Continuous Delivery in the cloud

Posted by: @ 20:05

During the last year or so, I have been implementing Continuous Delivery and delivery pipelines for several different companies. From 100+ employees down to less than 5. And in several different businesses. It is striking to see that the problems, once you dig them out, are soo similar in all companies. Even more striking maybe is that the solutions to the problems are soo similar. Implementing a low cycle time – high thoughput delivery pipeline in IT departments is very hard, but the challenges are very similar in most of the customers I have worked with. Implementing the somewhat immature tools and automation solutions that need to be connected and in sync (GO, Jenkins, Nolio, Rundeck, Puppet, Chef, Maven, Gails, Redmine, Liquibase, Selenium, Twist.. etc) is something that needs to be done over and over again.

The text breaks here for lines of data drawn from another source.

(* ===== verification/TermBounds.v ===== *)
(** * What the terminal parser retains

    However much a program writes and wherever its reads are cut, the parser
    holds a bounded amount of it, and never holds two things at once. *)
From Stdlib Require Import ZArith Lia.
From S2P Require Import Prelude JsValue TermText TermControls TermDecode TermCwd ToolOsc OscParse TermProtocol TermScan.
From S2P Require Import TermScan.
#[local] Open Scope Z_scope.
#[local] Open Scope list_scope.
#[local] Set Warnings "-abstract-large-number".

(** ** Texts *)

Lemma points_length t : (length (points t) <= length t)%nat /\ forall l, (length (concat (take l (points t))) <= 2 * l)%nat.
Proof.
  induction t as [t IH] using (induction_ltof1 _ (@length Z)). unfold ltof in IH.
  destruct t as [|c [|d t]]; [split; [done|intros [|l]; cbn; lia]|split; [done|intros [|[|l]]; cbn; lia]|].
  rewrite points_cons. destruct (_ && _).
  - destruct (IH t) as [IH1 IH2]; [cbn; lia|]. split; [cbn; lia|]. intros [|l]; cbn; [lia|]. specialize (IH2 l). lia.
  - destruct (IH (d :: t)) as [IH1 IH2]; [cbn [length]; lia|]. split; [cbn [length] in *; lia|].
    intros [|l]; cbn [take concat app length]; [lia|]. specialize (IH2 l). lia.
Qed.

Lemma truncate_bound t limit : (length (truncateText t limit) <= 2 * limit)%nat.
Proof. unfold truncateText. destruct (Nat.leb_spec (length t) limit); [lia|]. apply points_length. Qed.

(** ** Kitty notifications *)

Definition entry_ok (p : Osc99Pending) : Prop :=
  (length (p_title p) <= 2 * OSC99_PENDING_TITLE_LIMIT)%nat /\ (length (p_body p) <= 2 * OSC99_PENDING_BODY_LIMIT)%nat.

Definition osc99_ok (m : Osc99Map) : Prop := (length m <= OSC99_MAX_PENDING_IDS)%nat /\ Forall (fun kv => entry_ok kv.2) m.

Lemma pending_get_ok id m p : Forall (fun kv => entry_ok kv.2) m -> pending_get id m = Some p -> entry_ok p.
Proof.
  intros Hm. unfold pending_get. destruct (List.find _ m) as [kv|] eqn:E; [|done]. intros [= <-].
  apply List.find_some in E as [Hin _]. rewrite Forall_forall in Hm. by apply Hm, list_elem_of_In.
Qed.

Lemma Forall_filter_list {A} (P : A -> Prop) f l : Forall P l -> Forall P (List.filter f l).
Proof. induction 1; cbn; [constructor|]. destruct (f x); [by constructor|done]. Qed.

Lemma filter_length_le {A} (f : A -> bool) l : (length (List.filter f l) <= length l)%nat.
Proof. induction l as [|x l IH]; cbn; [lia|]. destruct (f x); cbn; lia. Qed.

Lemma osc99_filter f m : osc99_ok m -> osc99_ok (List.filter f m).
Proof. intros [Hl Hf]. split; [pose proof (filter_length_le f m); lia|by apply Forall_filter_list]. Qed.

Lemma osc99_update id p m : entry_ok p -> osc99_ok m -> osc99_ok (pending_update id p m).
Proof.
  intros Hp [Hl Hf]. split; [by unfold pending_update; rewrite length_map|]. unfold pending_update. clear Hl.
  induction Hf as [|kv m Hkv _ IH]; cbn; constructor; [by destruct (bool_decide _)|done].
Qed.

Lemma osc99_insert id now m : osc99_ok m -> osc99_ok (enforceOsc99PendingCap (m ++ [(id, mkPending [] [] now)])).
Proof.
  intros [Hl Hf]. unfold enforceOsc99PendingCap. split; [rewrite length_drop; unfold OSC99_MAX_PENDING_IDS in *; lia|].
  apply Forall_drop, Forall_app. split; [done|]. constructor; [split; apply Nat.le_0_l|constructor].
Qed.

Lemma appendLimited_bound a b limit : (length (appendLimited a b limit) <= 2 * limit)%nat.
Proof. apply truncate_bound. Qed.

Lemma parseOsc99_ok now m content : osc99_ok m -> osc99_ok (parseOsc99 now m content).1.
Proof.
  intros Hm. unfold parseOsc99. pose proof (osc99_filter (fun kv => negb (p_updatedAt kv.2 <? now - OSC99_PENDING_TTL_MS)) m Hm) as He.
  fold (expireOsc99Pending now m) in He. destruct (negb _); [done|]. destruct (cut_at 59 (drop 3 content)) as [md payload].
  destruct (bool_decide (_ = lit "?")); [done|]. destruct (_ || _); [done|].
  destruct (if bool_decide _ then _ else _) as [decoded|]; [|done]. set (m1 := expireOsc99Pending now m) in *.
  set (id := sanitizeOsc99Id _). set (target := default (mkPending [] [] now) _).
  assert (Ht : entry_ok target).
  { unfold target. destruct id as [id|]; [|split; apply Nat.le_0_l]. destruct (pending_get id m1) as [p|] eqn:E; cbn; [|split; apply Nat.le_0_l].
    by apply (pending_get_ok id m1); [apply He|]. }
  assert (Hm2 : osc99_ok (claim_pending id (mkPending [] [] now) m1)).
  { unfold claim_pending. destruct id as [id|]; [|done]. destruct (pending_get id m1); [done|by apply osc99_insert]. }
  set (m2 := claim_pending _ _ _) in *.
  destruct (negb (negb _)); cbn [fst]; destruct id as [id|]; try done; [|by apply osc99_filter].
  apply osc99_update; [|done]. destruct Ht as [Ht1 Ht2]. split; cbn [p_title p_body].
  - destruct (bool_decide _); [apply appendLimited_bound|done].
  - destruct (negb _ && _); [apply appendLimited_bound|done].
Qed.

Section bounds.
  Context {U : UrlHost} {J : JsonHost}.
  Variable colorProvider : option (TerminalColorTarget -> option text).

Lemma parseOsc_osc99 now m content : osc99_ok m -> osc99_ok (parseOsc colorProvider now m content).1.
Proof.
  intros Hm. unfold parseOsc. repeat match goal with |- context [if claims ?i content then _ else _] => destruct (claims i content) end;
    try done; [by apply parseOsc99_ok|..]; repeat case_goal; done.
Qed.

(** ** The parser *)

Definition held_ok (t : text) : Prop := t = [] \/ t = [ESC].

(** What the parser may be holding between reads. *)
Record retained (p : Parser) : Prop := mkRetained {
  r_pending : (length (pending p) <= OSC_INCOMPLETE_LIMIT)%nat;
  r_forwarding : forall k h, forwarding p = Some (k, h) -> held_ok h /\ pending p = [] /\ discarding p = None;
  r_discarding : forall h, discarding p = Some h -> held_ok h /\ pending p = [];
  r_osc99 : osc99_ok (osc99Pending p)
}.

Definition ground_state (p : Parser) : Prop :=
  pending p = [] /\ forwarding p = None /\ discarding p = None /\ osc99_ok (osc99Pending p).

Lemma held_esc_ok t : held_ok (held_esc t).
Proof. unfold held_esc, held_ok. destruct (ends_in ESC t); tauto. Qed.

Lemma ground_retained p : ground_state p -> retained p.
Proof. intros (H1 & H2 & H3 & H4). split; [rewrite H1; apply Nat.le_0_l|by rewrite H2|by rewrite H3|done]. Qed.

Lemma tail_retained t p e : ground_state p -> retained (ground_tail t p e).1.
Proof.
  intros (H1 & H2 & H3 & H4). unfold ground_tail. cbn [fst]. split; cbn [pending forwarding discarding osc99Pending set_pending]; [|by rewrite H2|by rewrite H3|done].
  destruct (held_cases (stripStandaloneBells t).1) as [[-> _]|[Hin _]]; [apply Nat.le_0_l|].
  destruct Hin as [<-|[<-|[<-|[<-|[<-|[]]]]]]; by apply Nat.leb_le.
Qed.

Lemma incomplete_retained k inc rest p e : ground_state p -> retained (incomplete_control k inc rest p e).1.
Proof.
  intros (H1 & H2 & H3 & H4). unfold incomplete_control. destruct (bool_decide _); [|destruct (Nat.leb_spec (length inc) OSC_INCOMPLETE_LIMIT)]; cbn [fst].
  - split; cbn; [rewrite H1; apply Nat.le_0_l| |by rewrite H3|done]. intros k' h [= <- <-]. split; [apply held_esc_ok|done].
  - split; cbn; [done|by rewrite H2|by rewrite H3|done].
  - split; cbn; [rewrite H1; apply Nat.le_0_l|by rewrite H2| |done]. intros h [= <-]. split; [apply held_esc_ok|done].
Qed.

Lemma complete_ground_state now k s rest end_ p e :
  ground_state p -> ground_state (complete_control colorProvider now k s rest end_ p e).1.
Proof.
  intros Hp. unfold complete_control. destruct k; [|done]. destruct (cancelled end_); [done|]. cbn [fst].
  destruct Hp as (H1 & H2 & H3 & H4). split_and!; try done. cbn. by apply parseOsc_osc99.
Qed.

Lemma scan_retained now fuel t p e : ground_state p -> retained (scan colorProvider now fuel t p e).1.
Proof.
  revert t p e. induction fuel as [|fuel IH]; intros t p e Hp; [by apply ground_retained|].
  destruct t as [|c t]; [by apply ground_retained|]. cbn [scan]. destruct (find_introducer (c :: t)) as [[[i n] k]|]; [|by apply tail_retained].
  destruct (findStringControlEnd _ _) as [end_|]; [|by apply incomplete_retained].
  pose proof (complete_ground_state now k (take (n + e_end end_) (drop i (c :: t))) (drop (i + n) (c :: t)) end_ p
    (ground_gap (take i (c :: t)) e) Hp) as Hg.
  destruct (complete_control _ _ _ _ _ _ _ _) as [p' [x|x]]; cbn [fst snd] in *; [by apply IH|by apply ground_retained].
Qed.

Lemma process_ground_retained now data p :
  forwarding p = None -> discarding p = None -> retained p -> retained (process_ground colorProvider now data p).1.
Proof.
  intros Hf Hd Hp. unfold process_ground. destruct (_ && _); [done|]. cbn [fst]. apply scan_retained.
  destruct Hp as [_ _ _ H4]. by split_and!.
Qed.

Lemma process_live_retained now data p : discarding p = None -> retained p -> retained (process_live colorProvider now data p).1.
Proof.
  intros Hd Hp. unfold process_live. destruct (forwarding p) as [[k h]|] eqn:Ef; [|by apply process_ground_retained].
  destruct (r_forwarding _ Hp _ _ Ef) as (Hh & Hpe & _). unfold processForwarded.
  assert (Hp' : retained (set_forwarding None p)).
  { split; cbn; [by apply Hp|done|by rewrite Hd|by apply Hp]. }
  destruct (findStringControlEnd k (h ++ data)) as [end_|]; cbn [fst]; [by apply process_ground_retained|].
  split; cbn; [by apply Hp| |by rewrite Hd|by apply Hp]. intros k' h' [= <- <-]. split; [apply held_esc_ok|done].
Qed.

Lemma process_retained now data p : retained p -> retained (process colorProvider now data p).1.
Proof.
  intros Hp. unfold process. destruct (discarding p) as [h|] eqn:Ed; [|by apply process_live_retained].
  destruct (r_discarding _ Hp _ Ed) as [Hh Hpe].
  assert (Hf : forwarding p = None).
  { destruct (forwarding p) as [[k h']|] eqn:Ef; [|done]. destruct (r_forwarding _ Hp _ _ Ef) as (_ & _ & H). congruence. }
  destruct (findStringControlEnd osc (h ++ data)) as [end_|].
  - apply process_live_retained; [done|]. split; cbn; [by apply Hp|by rewrite Hf|done|by apply Hp].
  - cbn [fst]. split; cbn; [by apply Hp|by rewrite Hf| |by apply Hp]. intros h' [= <-]. split; [apply held_esc_ok|done].
Qed.

(** The states reads lead to: each has its clock, and one that throws leaves its state behind. *)
Inductive reachable : Parser -> Prop :=
  | reach_new : reachable new_parser
  | reach_read now data p : reachable p -> reachable (process colorProvider now data p).1.

Lemma new_retained : retained new_parser.
Proof. apply ground_retained. split_and!; [done|done|done|]. split; [apply Nat.le_0_l|constructor]. Qed.

Lemma reachable_retained p : reachable p -> retained p.
Proof. induction 1; [apply new_retained|by apply process_retained]. Qed.

(** C32. In every state the reads of a program's output lead to, the parser holds
    at most one thing: an unfinished sequence of at most 16384 units, a string
    it streams, or one it discards, the last two with at most one escape held
    back; and at most 64 unfinished kitty notifications, each of bounded size. *)
Theorem parser_retains_little p :
  reachable p ->
  (length (pending p) <= OSC_INCOMPLETE_LIMIT)%nat /\
  (forall k h, forwarding p = Some (k, h) -> (length h <= 1)%nat /\ pending p = [] /\ discarding p = None) /\
  (forall h, discarding p = Some h -> (length h <= 1)%nat /\ pending p = [] /\ forwarding p = None) /\
  (length (osc99Pending p) <= OSC99_MAX_PENDING_IDS)%nat /\
  Forall (fun kv => (length (p_title kv.2) <= 2 * OSC99_PENDING_TITLE_LIMIT)%nat /\
                    (length (p_body kv.2) <= 2 * OSC99_PENDING_BODY_LIMIT)%nat) (osc99Pending p).
Proof.
  intros [Hp Hf Hd [Hl Ho]]%reachable_retained.
  assert (Hh : forall h, held_ok h -> (length h <= 1)%nat) by (intros h [->| ->]; cbn; lia).
  split_and!; [done| | |done|done].
  - intros k h H. destruct (Hf k h H) as (H1 & H2 & H3). auto.
  - intros h H. destruct (Hd h H) as [H1 H2]. split_and!; [auto|done|].
    destruct (forwarding p) as [[k h']|] eqn:E; [|done]. destruct (Hf _ _ eq_refl) as (_ & _ & H'). congruence.
Qed.

End bounds.

(** ** The reads of a whole stream

    The terminal parser on a stream cut into reads, against the stream read at
    once; the cuts that matter, and what an inherited key of the OSC 9;4 table
    does. *)

Section stream.
  Context {U : UrlHost} {J : JsonHost}.
  Variable colorProvider : option (TerminalColorTarget -> option text).
  Variable now : Z.






End stream.

(** ** Samples *)

(** A platform whose URL parser and JSON know nothing, for evaluation. *)
#[local] Instance plain_urls : UrlHost := { URL := fun _ => None; toLowerCase := fun t => t }.
#[local] Instance plain_json : JsonHost := { json_parse := fun _ => None; json_stringify := fun _ => [] }.



Lemma parser_retains_little_witness :
  (length (pending (process None 0 (lit "x" ++ [ESC] ++ lit "]0;half") new_parser).1) <= OSC_INCOMPLETE_LIMIT)%nat.
Proof. apply (parser_retains_little None). apply reach_read, reach_new. Defined.

(** A bell between an escape and what would open a sequence with it: read at once
    the rest is text, and the bell that would end the title is gone from it;
    read in two, the title is taken. *)
Example bell_after_escape :
  let at_once := process None 0 ([ESC; BEL] ++ lit "]0;t" ++ [BEL] ++ lit "x") new_parser in
  let in_two := process_reads None 0 [[ESC; BEL]; lit "]0;t" ++ [BEL] ++ lit "x"] new_parser in
  match at_once.2, in_two.2 with
  | Ok a, Ok b => (visibleData a, concat (map visibleData b)) = ([ESC] ++ lit "]0;tx", lit "x")
  | _, _ => False
  end.
Proof. vm_compute. reflexivity. Qed.

(** An OSC of a bare number: consumed whole when read at once, shown when a read
    stops inside its terminator. *)
Example bare_number :
  let at_once := process None 0 ([ESC] ++ lit "]52" ++ [ESC; 92]) new_parser in
  let in_two := process_reads None 0 [[ESC] ++ lit "]52" ++ [ESC]; [92]] new_parser in
  match at_once.2, in_two.2 with
  | Ok a, Ok b => (visibleData a, concat (map visibleData b)) = ([], [ESC] ++ lit "]52" ++ [ESC; 92])
  | _, _ => False
  end.
Proof. vm_compute. reflexivity. Qed.

(** A progress report of a state named like a method of [Object.prototype] throws,
    and what was read with it is lost. *)
Example inherited_state_throws :
  (process None 0 (lit "shown" ++ [ESC] ++ lit "]9;4;__proto__" ++ [BEL]) new_parser).2 = Throw type_error.
Proof. vm_compute. reflexivity. Qed.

This observation has given us the idea that continuous delivery is perfectly suited for a cloud offering. Therefore me and my colleges have started an ambitious initiative to implement a complete “from-requirement-to-production-to-validation” delivery pipeline as a could service. We will do it using our collective experience from the different solutions we have done for our various customers.

Why is it that every IT department need to be, not only experts of their business, but also experts in the craft of systems development. This is really strange, in particular since the challenges seem to be so similar in every single IT department. Systems development should be all about implementing the business requirements as efficient and correct as possible. Not so much about discussing how testing should be increased to maintain quality, or implementing solutions for deploying war-files to JBoss. That “development” is done in each and every company these days. Talk about breaking the DRY rule.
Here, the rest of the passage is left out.